Suara yang berasal dari luar perpustakaan berhasil memancing delikan tajam dari penjaga perpustakaan. Itu teman sekelas Kaito, Kamui Gakupo dan Kagamine Len. Dan berkat pengucapan nama yang dilakukan temannya, Kaito pun juga mendapat teguran dari sang pustakawan.

"Nee… maaf, Miku. Aku harus segera masuk ke kelasku. Kau juga, masuklah ke kelasmu."

Anggukan kepala diterima Kaito. Sampai di luar perpustakaan, Kaito langsung dihadapkan pada wajah aneh kedua teman sekelasnya. Penasaran, ia bertanya apa ada sesuatu yang salah dengannya. Jawaban keduanya di luar dugaan.

"Kau tadi bicara dengan siapa sih?"

Tak ada perasaan heran atau berdesir tak nyaman dalam diri Kaito. Ia bahkan menjawab dengan begitu lugas. "Dengan Miku. Tuh! Gadis yang berkuncir dua di sana." Kaito berbalik dengan telunjuk mengarah ke tempat Miku yang langsung tersenyum sambil melambaikan tangan.

Len, yang tadi bertanya, terkesiap. Buru-buru ia menurunkan tangan Kaito dan menghalangi pandangan si pemuda bersurai biru dengan tubuhnya. "Tidak ada siapapun di sana, Kaito," ujar Len. Sedikit bercicit karena rasa ngeri yang tiba-tiba mencekiknya.

"Eh?" Alis Kaito naik. Len tidak cukup tinggi untuk benar-benar menghalangi pandangan Kaito. Jadi dengan sedikit mengangkat kepala, Kaito sudah dapat menerobos. Matanya sekali lagi melihat ke arah Miku yang kini menampilkan ekspresi bingung. Gadis itu juga menelengkan kepala, memperjelas rasa heran.

"Len, sebaiknya kau jangan bercanda. Miku benar-benar ada di-"

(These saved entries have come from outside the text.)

(* ===== verification/Repository.v ===== *)
(** * The repository interface

    src/pkg/storage/repository: what the modules ask of storage.  The back ends
    ([Bolt], and [Cached] on top of another repository) implement it. *)

From stdpp Require Import base list strings gmap.
From Stdlib Require Import ZArith.
From S2P Require Import Prelude Stravaganza Roster Storage.
From S2P Require Users.

(** Accounts, rosters and what users store ([repository.User], [Last],
    [Capabilities], [BlockList], [Private], [VCard], [Roster]) and transactions;
    a method called on a transaction is the method of the same name. *)
Class Rep `{XmlLib} (W : Type) := {
  rep_UpsertUser : Users.User → M W unit;
  rep_DeleteUser : string → M W unit;
  rep_FetchUser : string → M W (option Users.User);
  rep_UserExists : string → M W bool;
  rep_UpsertLast : Last → M W unit;
  rep_FetchLast : string → M W (option Last);
  rep_DeleteLast : string → M W unit;
  rep_UpsertCapabilities : Capabilities → M W unit;
  rep_CapabilitiesExist : string → string → M W bool;
  rep_FetchCapabilities : string → string → M W (option Capabilities);
  rep_UpsertBlockListItem : BlockItem → M W unit;
  rep_DeleteBlockListItem : BlockItem → M W unit;
  rep_FetchBlockListItems : string → M W (list BlockItem);
  rep_DeleteBlockListItems : string → M W unit;
  rep_FetchPrivate : string → string → M W (option Element);
  rep_UpsertPrivate : Element → string → string → M W unit;
  rep_DeletePrivates : string → M W unit;
  rep_UpsertVCard : Element → string → M W unit;
  rep_FetchVCard : string → M W (option Element);
  rep_DeleteVCard : string → M W unit;
  rep_TouchRosterVersion : string → M W Z;
  rep_FetchRosterVersion : string → M W Z;
  rep_UpsertRosterItem : Item → M W unit;
  rep_DeleteRosterItem : string → string → M W unit;
  rep_DeleteRosterItems : string → M W unit;
  rep_FetchRosterItems : string → M W (list Item);
  rep_FetchRosterItemsInGroups : string → list string → M W (list Item);
  rep_FetchRosterItem : string → string → M W (option Item);
  rep_UpsertRosterNotification : Notification → M W unit;
  rep_DeleteRosterNotification : string → string → M W unit;
  rep_DeleteRosterNotifications : string → M W unit;
  rep_FetchRosterNotification : string → string → M W (option Notification);
  rep_FetchRosterNotifications : string → M W (list Notification);
  rep_FetchRosterGroups : string → M W (list string);
  rep_InTransaction : M W unit → M W unit;
}.

(** Messages and locks ([repository.Offline], [Archive], [Locker]). *)
Class RepMessages `{XmlLib} (W : Type) := {
  rep_InsertOfflineMessage : Element → string → M W unit;
  rep_CountOfflineMessages : string → M W Z;
  rep_FetchOfflineMessages : string → M W (list Element);
  rep_DeleteOfflineMessages : string → M W unit;
  rep_InsertArchiveMessage : ArchiveMessage → M W unit;
  rep_FetchArchiveMetadata : string → M W (option Metadata);
  rep_FetchArchiveMessages : Filters → string → M W (list ArchiveMessage);
  rep_DeleteArchiveOldestMessages : string → Z → M W unit;
  rep_DeleteArchive : string → M W unit;
  rep_Lock : string → M W unit;
  rep_Unlock : string → M W unit;
}.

Gakupo tak memberi Kaito banyak waktu untuk melanjutkan ucapannya karena ia buru-buru menarik Kaito menjauh dari perpustakaan. Tak cukup jauh, mungkin jarak mereka dengan pintu ruangan tersebut hanya 5 meter. Len menyusul keduanya dengan langkah yang dipaksa lebih cepat. Ia mengerti tujuan Gakupo, jadi ia tidak akan menghentikannya.

"Kaito, kau membuat kami takut! Tak ada siapapun di sana! Kami berani bersumpah!" ungkap Gakupo, tegas.

Kaito terdiam. Ia ingin tertawa renyah untuk menanggapi candaan temannya. Atau setidaknya, agar percakapan ini terasa seperti lelucon saja. Karena mengangap kedua temannya sedang bergurau terasa lebih baik baginya. Sayang sekali, mimik wajah Gakupo mengungkapkan keseriusan yang tidak dibuat-buat.

Pandangan Kaito beralih ke Len yang ada di sisi kiri Gakupo. Wajah shouta Len memang tidak cukup menjanjikan untuk terlihat serius. Namun tatapan matanya cukup mengisyaratkan hal yang sama dengan Gakupo. Nyalang dan tegas.

Sekali lagi, Kaito beralih menatap ke arah pintu perpustakaan yang terbuka. Miku terlihat menyembulkan kepalanya dari sana. Menatap Kaito dengan heran sekaligus cemas.

Kalau memang kedua temannya tidak sedang melucu, lalu yang dilihat Kaito saat ini apa?

.

-Nyatanya, aku tak mengetahui apapun tentang dirinya-

.

Baru Kaito perhatikan. Gadis bernama Miku yang telah menarik pusat dunianya itu mungkin menapakkan kaki saat aktivitasnya hanya berdiri namun kaki bersepatunya sedikit melayang saat ia berjalan. Sentuhan Miku juga terasa terlalu ringan. Kaito kira, sentuhan seorang wanita memang selalu begitu. Namun ia salah. Sentuhan teman sekelasnya, Akita Neru, justru terasa pedih dan panas. Apalagi saat gadis itu menepuk punggungnya hingga mengeluarkan bunyi keras.

Meski enggan, Kaito tak bisa menyangkal. Keberadaan Miku di dunia nyata terasa begitu tanggung. Jika memang Miku salah satu hal yang bersifat riil di muka bumi, lalu kenapa orang lain tidak memperhatikannya─setidaknya melihatnya?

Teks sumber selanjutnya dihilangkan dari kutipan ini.